From: Golden California Girls on
cerr wrote:
> On Jan 13, 7:26 pm, Golden California Girls <gldncag...(a)aol.com.mil>
> wrote:
>> Let me guess, the pointer variable hasn't been initialized when you compare with
>> NULL. Just because it is a pointer doesn't mean it gets initialized to NULL.
>> You have to do it explicitly, like any other variable.
>
> Nah., I've been through that already.... they get initialized
> properly...

Then you might want to look into malloc's debug options. Because you are
calling free on something that gets used later.
From: cerr on
On Jan 14, 6:02 pm, Golden California Girls <gldncag...(a)aol.com.mil>
wrote:
> cerr wrote:
> > On Jan 13, 7:26 pm, Golden California Girls <gldncag...(a)aol.com.mil>
> > wrote:
> >> Let me guess, the pointer variable hasn't been initialized when you compare with
> >> NULL.  Just because it is a pointer doesn't mean it gets initialized to NULL.
> >> You have to do it explicitly, like any other variable.
>
> > Nah., I've been through that already.... they get initialized
> > properly...
>
> Then you might want to look into malloc's debug options.  Because you are
> calling free on something that gets used later.

Exactly that's where one of the problems was:
fre(var);
without
var=NULL;
which leads to a stale pointer that still has a "seemingly" valid
value but is wrong!
Now I'm off to huntting the next seg fault... :o - that I -
unfortunately - don't really know where it's happening cause gdb only
reports the SIGKILL but with strace I see that a SIGSEGV is leading to
SIGKILLing the other threads.... no idea why i can't see the SIGSEGV
in gdb... :(
From: David Schwartz on
On Jan 15, 8:49 am, cerr <ron.egg...(a)gmail.com> wrote:

> Exactly that's where one of the problems was:
> fre(var);
> without
> var=NULL;
> which leads to a stale pointer that still has a "seemingly" valid
> value but is wrong!
> Now I'm off to huntting the next seg fault... :o - that I -
> unfortunately - don't really know where it's happening cause gdb only
> reports the SIGKILL but with strace I see that a SIGSEGV is leading to
> SIGKILLing the other threads.... no idea why i can't see the SIGSEGV
> in gdb... :(

Catch the SIGSEGV and call 'abort'.

If you're using older versions of Linux that make crappy multi-
threaded core dumps, call 'fork' and then call 'abort' in the child.

Note that you must call the operating system's 'fork' directly.
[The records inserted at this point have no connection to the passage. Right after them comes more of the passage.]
(** [df.groupby(by_).size().reset_index(name='count')] *)
Definition groupby_size (by_ : list string) (df : DataFrame) : result DataFrame :=
  groups ← groupby by_ df;
  Ok (mkFrame (by_ ++ ["count"])
        ((fun g : list cell * list row =>
            group_record by_ g.1 [("count", count_of (length g.2))]) <$> groups)).

Definition create_medal_trends (athletes_df : DataFrame) : result DataFrame :=
  if has_column "medal" athletes_df && has_column "year" athletes_df then
    let medalists := loc_mask (notna (column "medal" athletes_df)) athletes_df in
    groupby_size ["year"; "noc"; "medal"] medalists
  else Ok empty_frame.

(** How [agg] reduces one column of a group. *)
Inductive aggregation : Type :=
| NotnaSum   (** [lambda x: x.notna().sum()] *)
| AggCount   (** ['count']: values that are not missing *)
| AggSize.   (** ['size']: all records *)

Definition aggregate (how : aggregation) (s : Series) : cell :=
  match how with
  | NotnaSum | AggCount => count_of (length (List.filter notna_cell s))
  | AggSize => count_of (length s)
  end.

(** [df.groupby(by_).agg(spec).reset_index()] with the columns renamed to
    [names]: every key of [spec] has to be a column of the frame. *)
Definition groupby_agg (by_ : list string) (spec : list (string * aggregation))
    (names : list string) (df : DataFrame) : result DataFrame :=
  groups ← groupby by_ df;
  if forallb (fun c => has_column c df) (fst <$> spec) then
    Ok (mkFrame names
          ((fun g : list cell * list row =>
              list_to_map (zip names
                (g.1 ++ ((fun cs : string * aggregation =>
                            aggregate cs.2 (cell_of cs.1 <$> g.2)) <$> spec))))
             <$> groups))
  else Raise KeyError.

Definition create_sport_strength (active_df : DataFrame) : result DataFrame :=
  if has_column "sport" active_df && has_column "noc" active_df then
    groupby_agg ["noc"; "sport"]
      [("medal", NotnaSum);
       ("athlete_id", if has_column "athlete_id" active_df then AggCount else AggSize)]
      ["noc"; "sport"; "medals"; "athletes"] active_df
  else Ok empty_frame.

(** ** olympic_analysis_utils: get_data_summary *)


Definition numbers_of (s : Series) : list Q :=
  omap (fun x => match x with Num q => Some q | _ => None end) s.

Definition texts_of (s : Series) : list string :=
  omap (fun x => match x with Str t => Some t | _ => None end) s.




Section Summary.
Context `{PyRuntime}.


End Summary.

(** ** Names for intermediate tables *)

(** The table after the substitution step of [consolidate]. *)
Definition substituted (mapping : gmap string string) (table : DataFrame) : DataFrame :=
  setitem "noc" (series_replace mapping (column "noc" table)) table.

Section Intermediate.
Context `{PyRuntime}.

(** The athletes table once its year column went through [to_numeric]. *)
Definition numeric_years (c : string) (ath : DataFrame) : DataFrame :=
  setitem c (to_numeric (column c ath)) ath.

(** The selection [create_active_athletes_subset] stores and returns. *)
Definition selected (cutoff : Z) (c : string) (ath : DataFrame) : DataFrame :=
  loc_mask (series_ge cutoff (column c (numeric_years c ath))) (numeric_years c ath).

End Intermediate.

(** ** Year extraction, as the specification words it *)






(** ** The active subset, as the specification words it *)

(** The resolved year is a number and is at least the cutoff. *)
Definition year_at_least (cutoff : Z) (x : cell) : Prop :=
  exists q, x = Num q /\ (inject_Z cutoff <= q)%Q.

#[global] Instance year_at_least_dec (cutoff : Z) (x : cell) :
  Decision (year_at_least cutoff x).
Proof.
  destruct x as [s|q|].
  - right. by intros (q & ? & _).
  - destruct (Qle_bool (inject_Z cutoff) q) eqn:E.
    + left. exists q. split; [done|]. by apply Qle_bool_iff.
    + right. intros (q' & [= <-] & Hle). apply Qle_bool_iff in Hle. congruence.
  - right. by intros (q & ? & _).
Defined.


(** ** Sample tables *)

(** One record, written as the list of its cells. *)
Definition record (cells : list (string * cell)) : row := list_to_map cells.

Definition year_of (z : Z) : cell := Num (inject_Z z).

(** A raw athletes table: one 1906 record, stale codes, a mixed team. *)
Definition raw_athletes : DataFrame :=
  mkFrame ["edition"; "noc"; "sport"; "medal"]
    [ record [("edition", Str "1906 Summer Olympics"); ("noc", Str "GRE");
              ("sport", Str "Athletics"); ("medal", Str "Gold")];
      record [("edition", Str "1988 Summer Olympics"); ("noc", Str "URS");
              ("sport", Str "Gymnastics"); ("medal", Str "Gold")];
      record [("edition", Str "1988 Summer Olympics"); ("noc", Str "GDR");
              ("sport", Str "Swimming"); ("medal", NaN)];
      record [("edition", Str "1900 Summer Olympics"); ("noc", Str "MIX");
              ("sport", Str "Tennis"); ("medal", Str "Silver")];
      record [("edition", Str "2020 Summer Olympics"); ("noc", Str "USA");
              ("sport", Str "Swimming"); ("medal", Str "Bronze")] ].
You
cannot call the library's 'fork' as it will try to invoke fork
handlers and acquire locks that is not safe to do in a signal handler.
But Linux's 'fork' system call (which you can call as __libc_fork) is
safe in a signal handler. I also recommend following it with something
to ensure the parent doesn't dump core on top of the child.

DS
From: cerr on
On Jan 15, 9:12 am, David Schwartz <dav...(a)webmaster.com> wrote:
> On Jan 15, 8:49 am, cerr <ron.egg...(a)gmail.com> wrote:
>
> > Exactly that's where one of the problems was:
> > fre(var);
> > without
> > var=NULL;
> > which leads to a stale pointer that still has a "seemingly" valid
> > value but is wrong!
> > Now I'm off to huntting the next seg fault... :o - that I -
> > unfortunately - don't really know where it's happening cause gdb only
> > reports the SIGKILL but with strace I see that a SIGSEGV is leading to
> > SIGKILLing the other threads.... no idea why i can't see the SIGSEGV
> > in gdb... :(
>
> Catch the SIGSEGV and call 'abort'.
Huh, IO don't understand. Where would I call abort().

> If you're using older versions of Linux that make crappy multi-
> threaded core dumps, call 'fork' and then call 'abort' in the child.
Using 2.6.15.1 - how does it make sense to call abort in the child? I
don't understand.

> Note that you must call the operating system's 'fork' directly. You
> cannot call the library's 'fork' as it will try to invoke fork
> handlers and acquire locks that is not safe to do in a signal handler.
> But Linux's 'fork' system call (which you can call as __libc_fork) is
> safe in a signal handler. I also recommend following it with something
> to ensure the parent doesn't dump core on top of the child.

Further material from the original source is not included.